I look at Miss Patty and I want to see someone committing to a character, adopting a persona. But I don’t think she is particularly interested. “My mother said I was born with a special veil,” she tells me. I get the sense that she prides herself on her detachment from the world. She tells me that some people who come to her for guidance keep coming back, just as friends, but this I do not quite believe. I can’t really imagine her chatting with a friend, much less that friend being me. Miss Patty lights up most when she speaks of the spirit. Say what you will about the existence of other worlds, she seems to be more engaged in those than in this one. I cannot decide if her act (if that’s what this is) is a nuanced and highly compelling performance, or every psychic cliché personified.
Either way, I find her captivating. Miss Patty says that the people who come to her are looking for something. “My people trust me,” she says plainly. One thing she is willing to speak about at length is the truth in her talents. Unlike others in her field, she doesn’t advertise herself; she isn’t a sideshow. “When my phone rings, the spirit tells me either I can help them or I cannot. If I can’t, I don’t let them come.” This is a sentiment I appreciate, but I don’t really believe it. Charging $60 for a full reading, Miss Patty is a businesswoman even if her business is dictated by the powers that be. And yet, I feel special when she says the spirits must have told her she could help. I can’t help but think that Miss Patty chose me.

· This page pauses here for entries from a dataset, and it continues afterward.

(** A watched key is changed by another client, and EXEC runs all the same. *)
Lemma watch_never_aborts_witness :
  let rest := fun (_ _ : Z) (_ : Command) (x : Executor) => reply [] x in
  let cmd n l := {| Name := n; Args := map to_slice l |} in
  let x := run_all rest [(1, 7, None, cmd "WATCH" ["k"]); (2, 8, None, cmd "SET" ["k"; "theirs"]);
                         (3, 7, None, cmd "MULTI" []); (4, 7, None, cmd "SET" ["k"; "mine"])]
             (NewExecutor (New 4) None) in
  IsDirty 7 (mvcc x) (watch x) = false ∧
  (is_Some (watch x !! 7)) ∧
  fst (Execute rest 5 0 None 7 (cmd "EXEC" []) x) = (WriteArray 1 ++ WriteOK, Done).
Proof.
  cbv zeta. split; [|split; [by vm_compute; eexists|by vm_compute]].
  refine (proj2 (watch_never_aborts _ _ _ _ _ _)). done.
Defined.

(** ** A failed log stays failed *)
Section WriteStop.
Variable rest : Z → Z → Command → Executor → answer.
(** The remaining commands may write to the log; a log that is write-stopped
    refuses what they write. *)
Hypothesis rest_stopped : ∀ now clientID cmd x w e,
  wal x = Some w → w_failed w = Some e → wal (snd (rest now clientID cmd x)) = Some w.

(** A command of [clientID] that passes the gates and whose effects are logged
    before it runs. *)
Definition logs_first (now clientID : Z) (cmd : Command) (effects : list WALEffect) (x : Executor) : bool :=
  negb (IsActive clientID (multi x)) && negb (readOnly x) &&
  match Lookup (Normalized cmd) with
  | Some info => DurableV1 info && negb (ReadOnly info)
  | None => false
  end &&
  bool_decide (prepareDurableEffects now (kv x) cmd = (effects, true)) && negb (bool_decide (effects = [])) &&
  fst (effectsFitQuota now effects x).

Lemma logs_first_Execute now vecMemory fault clientID cmd effects x w e :
  logs_first now clientID cmd effects x = true → wal x = Some w →
  fst (wal_Write now fault (transaction_record effects) w) = Some e →
  Execute rest now vecMemory fault clientID cmd x =
  reply (WriteError ("ERR WAL write failed: " ++ e))
    (set_wal x (Some (snd (wal_Write now fault (transaction_record effects) w)))).
Proof.
  unfold logs_first. rewrite !andb_true_iff, !negb_true_iff.
  intros (((((Hm & Hr) & Hi) & Hp) & Hne) & Hq) Hw He.
  unfold Execute. rewrite Hm, Hr, Hw. cbn [andb].
  destruct (Lookup (Normalized cmd)) as [info|] eqn:Hl; [|done].
  apply andb_true_iff in Hi as [Hd Hro]. rewrite Hd, Hro, bool_decide_eq_true_2 by done. cbn [andb].
  unfold SupportedInDurableV1. assert (Hl' : Lookup (Normalized cmd) = Some info) by done. rewrite Hl', Hd.
  rewrite orb_true_r. cbn [negb]. apply bool_decide_eq_true in Hp. rewrite Hp, Hne. cbn [negb andb].
  destruct (effectsFitQuota now effects x) as [fits projected]. cbn in Hq. rewrite Hq. cbn [negb].
  destruct effects as [|f fs]; [done|]. cbn [wal_WriteTransaction].
  destruct (wal_Write now fault _ w) as [o w']. cbn in He. by rewrite He.
Qed.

My basic feeling is that many people like being told who or how to be. There is something nice about identifying with a horoscope, or a Myers-Briggs personality type, or even your results for a BuzzFeed quiz that tells you what kind of potato you are (for what it’s worth, I am sweet potato fries). It’s affirming to see or hear yourself in something else, to be able to say yes, this is me and this is what I am supposed to be doing. As I approach the end of my freshman year at Yale and my first year living away from home, I can see that much of my growing pains in the last few months have revolved around looking to new sources for affirmation and guidance. Even when I don’t really listen to them.
I don’t believe what Miss Patty says, but I do believe in the value of her work. I spend a lot of time feeling overworked, underslept and generally manic. It is comforting to think that in spite of all of this there is a pattern guiding my life and, better yet, that I have access to it. Part of me hopes this is true. Most of me thinks it isn’t.